** Opening SOURCE MATERIAL block **
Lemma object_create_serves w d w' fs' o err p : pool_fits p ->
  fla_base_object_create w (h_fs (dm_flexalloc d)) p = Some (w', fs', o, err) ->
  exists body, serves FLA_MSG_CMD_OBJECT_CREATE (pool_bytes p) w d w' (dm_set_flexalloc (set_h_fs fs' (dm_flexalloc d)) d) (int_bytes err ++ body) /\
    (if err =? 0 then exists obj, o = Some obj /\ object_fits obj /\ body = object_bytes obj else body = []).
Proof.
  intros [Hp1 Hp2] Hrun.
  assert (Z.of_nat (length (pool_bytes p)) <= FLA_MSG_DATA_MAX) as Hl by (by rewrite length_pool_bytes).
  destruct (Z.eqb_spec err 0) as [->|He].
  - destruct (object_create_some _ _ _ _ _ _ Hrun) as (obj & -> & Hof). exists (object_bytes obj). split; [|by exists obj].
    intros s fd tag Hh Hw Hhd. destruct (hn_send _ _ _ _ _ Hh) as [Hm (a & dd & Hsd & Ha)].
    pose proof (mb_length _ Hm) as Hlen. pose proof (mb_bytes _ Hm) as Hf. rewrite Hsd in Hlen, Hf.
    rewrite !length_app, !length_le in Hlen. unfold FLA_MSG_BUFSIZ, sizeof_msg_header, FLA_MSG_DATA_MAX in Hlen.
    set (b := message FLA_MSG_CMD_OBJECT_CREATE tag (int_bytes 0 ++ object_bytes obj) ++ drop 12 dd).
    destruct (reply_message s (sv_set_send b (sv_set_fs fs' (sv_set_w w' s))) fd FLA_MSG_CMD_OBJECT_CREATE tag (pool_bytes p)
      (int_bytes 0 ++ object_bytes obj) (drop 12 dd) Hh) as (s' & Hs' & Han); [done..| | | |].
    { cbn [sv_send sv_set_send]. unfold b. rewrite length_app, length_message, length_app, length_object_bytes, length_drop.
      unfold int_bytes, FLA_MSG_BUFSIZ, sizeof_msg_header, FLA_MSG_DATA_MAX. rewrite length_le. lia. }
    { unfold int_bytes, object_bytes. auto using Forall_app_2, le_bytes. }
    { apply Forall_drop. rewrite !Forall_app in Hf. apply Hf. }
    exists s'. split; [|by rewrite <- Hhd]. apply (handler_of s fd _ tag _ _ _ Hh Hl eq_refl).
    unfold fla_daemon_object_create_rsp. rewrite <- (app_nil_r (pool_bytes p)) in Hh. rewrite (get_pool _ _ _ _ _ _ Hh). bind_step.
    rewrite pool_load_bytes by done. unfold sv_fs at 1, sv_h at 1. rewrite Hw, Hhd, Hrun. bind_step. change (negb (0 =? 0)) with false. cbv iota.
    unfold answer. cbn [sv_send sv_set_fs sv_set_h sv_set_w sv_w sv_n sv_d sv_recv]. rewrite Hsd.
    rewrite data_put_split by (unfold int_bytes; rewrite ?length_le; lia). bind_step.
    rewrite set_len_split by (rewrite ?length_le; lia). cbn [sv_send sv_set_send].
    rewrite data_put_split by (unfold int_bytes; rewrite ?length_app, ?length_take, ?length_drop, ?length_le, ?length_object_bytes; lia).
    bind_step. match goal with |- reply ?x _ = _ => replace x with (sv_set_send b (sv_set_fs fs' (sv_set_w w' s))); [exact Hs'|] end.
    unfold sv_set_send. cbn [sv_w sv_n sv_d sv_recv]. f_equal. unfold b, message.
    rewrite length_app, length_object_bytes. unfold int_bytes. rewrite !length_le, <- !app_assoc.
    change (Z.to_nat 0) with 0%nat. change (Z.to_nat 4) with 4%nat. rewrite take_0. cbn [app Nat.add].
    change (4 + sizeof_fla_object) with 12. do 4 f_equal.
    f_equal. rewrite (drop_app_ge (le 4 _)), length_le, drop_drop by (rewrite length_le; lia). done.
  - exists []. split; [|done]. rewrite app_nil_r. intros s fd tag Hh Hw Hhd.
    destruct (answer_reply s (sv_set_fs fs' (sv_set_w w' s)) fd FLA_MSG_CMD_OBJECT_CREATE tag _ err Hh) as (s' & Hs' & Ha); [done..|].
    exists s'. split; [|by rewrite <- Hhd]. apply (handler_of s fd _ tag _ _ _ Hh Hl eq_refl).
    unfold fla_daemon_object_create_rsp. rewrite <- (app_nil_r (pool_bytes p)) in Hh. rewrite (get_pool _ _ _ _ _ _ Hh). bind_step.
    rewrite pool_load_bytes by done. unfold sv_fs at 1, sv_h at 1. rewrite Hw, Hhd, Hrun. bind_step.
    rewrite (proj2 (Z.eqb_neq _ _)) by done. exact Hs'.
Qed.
** Closing SOURCE MATERIAL block **
== PROBLEM TO SOLVE ==
Stop after the line containing "FLA_MSG_BUFSIZ, sizeof_msg_header, FLA_MSG_DATA_MAX.": print exactly the lines from the start of the entries above up to it, that line included.

== EXERCISE RESULT ==
Lemma object_create_serves w d w' fs' o err p : pool_fits p ->
  fla_base_object_create w (h_fs (dm_flexalloc d)) p = Some (w', fs', o, err) ->
  exists body, serves FLA_MSG_CMD_OBJECT_CREATE (pool_bytes p) w d w' (dm_set_flexalloc (set_h_fs fs' (dm_flexalloc d)) d) (int_bytes err ++ body) /\
    (if err =? 0 then exists obj, o = Some obj /\ object_fits obj /\ body = object_bytes obj else body = []).
Proof.
  intros [Hp1 Hp2] Hrun.
  assert (Z.of_nat (length (pool_bytes p)) <= FLA_MSG_DATA_MAX) as Hl by (by rewrite length_pool_bytes).
  destruct (Z.eqb_spec err 0) as [->|He].
  - destruct (object_create_some _ _ _ _ _ _ Hrun) as (obj & -> & Hof). exists (object_bytes obj). split; [|by exists obj].
    intros s fd tag Hh Hw Hhd. destruct (hn_send _ _ _ _ _ Hh) as [Hm (a & dd & Hsd & Ha)].
    pose proof (mb_length _ Hm) as Hlen. pose proof (mb_bytes _ Hm) as Hf. rewrite Hsd in Hlen, Hf.
    rewrite !length_app, !length_le in Hlen. unfold FLA_MSG_BUFSIZ, sizeof_msg_header, FLA_MSG_DATA_MAX in Hlen.
    set (b := message FLA_MSG_CMD_OBJECT_CREATE tag (int_bytes 0 ++ object_bytes obj) ++ drop 12 dd).
    destruct (reply_message s (sv_set_send b (sv_set_fs fs' (sv_set_w w' s))) fd FLA_MSG_CMD_OBJECT_CREATE tag (pool_bytes p)
      (int_bytes 0 ++ object_bytes obj) (drop 12 dd) Hh) as (s' & Hs' & Han); [done..| | | |].
    { cbn [sv_send sv_set_send]. unfold b. rewrite length_app, length_message, length_app, length_object_bytes, length_drop.
      unfold int_bytes, FLA_MSG_BUFSIZ, sizeof_msg_header, FLA_MSG_DATA_MAX. rewrite length_le. lia. }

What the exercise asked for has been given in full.